Authentication
Locksmith authenticates two different actors:
- Your backend — with a project API key (
X-API-Key). - End users — with JWT access tokens and refresh tokens issued after sign-in, sign-up, magic link, or OAuth.
API key (project + environment)
Use the key only on servers you control. The prefix selects the environment — no separate environment field.
| Header | Value |
|---|---|
X-API-Key | lsm_live_… or lsm_sbx_… |
Authorization | Bearer <access_token> (for /me and bearer-only routes) |
End-user access token (JWT)
- Algorithm: RS256, signed with the project key for that environment.

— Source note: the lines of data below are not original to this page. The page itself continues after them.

Lemma traverse_same :
  (forall e, same_expr_spec e) /\ (forall d, same_def_spec d) /\
  (forall s, same_stmt_spec s).
Proof.
  apply ast_ind.
  - intros v parent st HA _. simpl.
    rewrite postProcessExpr_not_call by discriminate. reflexivity.
  - intros b args Hb Hargs parent st HA HN. simpl in *.
    apply app_eq_nil in HN. destruct HN as [N1 N2].
    rewrite (Hb parent st HA N1).
    rewrite (@traverse_exprs_same parent args Hargs st HA N2).
    rewrite postProcessExpr_no_args_map by exact HA. reflexivity.
  - intros d Hd parent st HA HN. simpl in *.
    rewrite (Hd parent st HA HN).
    rewrite postProcessExpr_not_call by discriminate. reflexivity.
  - intros s parent st HA _. reflexivity.
  - intros s fs b Hb parent st HA HN. simpl in *.
    apply app_eq_nil in HN. destruct HN as [N1 N2].
    rewrite (@traverse_AList_same (ParentFn s) b Hb st HA N2). reflexivity.
  - intros e He parent st HA HN. simpl in *.
    rewrite (He parent st HA HN).
    apply postProcessStmt_other.
    destruct e as [v|b args|[s|s fs body]]; try reflexivity.
    destruct parent; [reflexivity | discriminate].
  - intros l Hl parent st HA HN. simpl in *.
    rewrite (@traverse_AList_same parent l Hl st HA HN).
    apply postProcessStmt_other. reflexivity.
  - intros c t e Hc Ht He parent st HA HN. simpl in *.
    apply app_eq_nil in HN. destruct HN as [N1 HN].
    apply app_eq_nil in HN. destruct HN as [N2 N3].
    rewrite (Hc parent st HA N1).
    rewrite (@traverse_AList_same parent t Ht st HA N2).
    rewrite (@traverse_AList_same parent e He st HA N3).
    apply postProcessStmt_other. reflexivity.
Qed.

(* ================================================================= *)
(** ** The nested functions the analysis enumerates *)

Lemma nested_keys_flat_map (A : Type) (f : A -> list FnInfo)
    (g : A -> list Symbol) (l : list A) :
  Forall (fun a => map fn_symbol (filter has_enclosing (f a)) = g a) l ->
  map fn_symbol (filter has_enclosing (flat_map f l)) = flat_map g l.
Proof.
  induction 1 as [|a l Ha _ IH]; simpl; [reflexivity|].
  rewrite filter_app, map_app, Ha, IH. reflexivity.
Qed.

(** [collect_functions] and the walk agree on which definitions are
    nested. *)
Lemma collect_functions_nested :
  (forall e parent scope,
     map fn_symbol (filter has_enclosing (collect_functions_expr parent scope e))
     = nested_defs_expr (is_fn parent) e) /\
  (forall d parent scope,
     map fn_symbol (filter has_enclosing (collect_functions_def parent scope d))
     = nested_defs_def (is_fn parent) d) /\
  (forall s parent scope,
     map fn_symbol (filter has_enclosing (collect_functions_stmt parent scope s))
     = nested_defs (is_fn parent) s).
Proof.
  apply ast_ind; simpl; intros; auto.
  - rewrite filter_app, map_app, H. f_equal.
    apply nested_keys_flat_map.
    eapply Forall_impl; [|exact H0]. intros a Ha. apply Ha.
  - unfold has_enclosing at 1. simpl.
    destruct (is_fn parent); simpl; [f_equal|];
      (apply nested_keys_flat_map with (g := nested_defs true);
       eapply Forall_impl; [|exact H]; intros a Ha; apply (Ha (ParentFn s))).
  - apply nested_keys_flat_map.
    eapply Forall_impl; [|exact H]. intros a Ha. apply Ha.
  - rewrite !filter_app, !map_app, H. f_equal. f_equal.
    + apply nested_keys_flat_map.
      eapply Forall_impl; [|exact H0]. intros a Ha. apply Ha.
    + apply nested_keys_flat_map.
      eapply Forall_impl; [|exact H1]. intros a Ha. apply Ha.
Qed.

Lemma collect_functions_nested_defs (module_stmts : list Stmt) :
  map fn_symbol (filter has_enclosing (collect_functions module_stmts))
  = nested_defs_of module_stmts.
Proof.
  unfold collect_functions, nested_defs_of.
  apply nested_keys_flat_map, Forall_forall. intros s _.
  apply (proj2 (proj2 collect_functions_nested) s ModuleSymbol []).
Qed.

- Lifetime: Configurable per project (default similar to 15 minutes).
- Payload:
sub(user id),email,role,meta,environment,aud(project id), etc. - Verification: Use your project’s public PEM from the dashboard — you can validate locally without calling Locksmith on every request. See API reference and language SDK pages for
verifyTokenhelpers.
Refresh tokens
- Opaque tokens, stored hashed server-side; rotated on each use.
- Exchange via
POST /api/auth/refreshwithX-API-Keyand body{ "refreshToken": "…" }. - On replay detection, sessions for that user can be revoked — treat
invalid_refresh_tokenas force re-login.
Sessions in browsers
- SPA: Prefer your backend holding refresh tokens and setting httpOnly cookies, or use a BFF — avoid long-lived secrets in
localStoragewhen possible. - Next.js: Use
@getlocksmith/nextjsso the BFF sets httpOnly cookies and the browser never sees the project API key.
OAuth and OIDC
- OAuth: Initiate on the server, redirect the user to the IdP, then exchange the code with
POST /api/auth/oauth/token(see API tags OAuth). - Hosted OIDC (Pro): Your project can act as an OIDC provider; discovery and grant bridge are documented under the OIDC operations in the API reference.
Sandbox
The sandbox environment is labeled Sandbox in product and docs — not “development” or “dev”. API prefix is lsm_sbx_.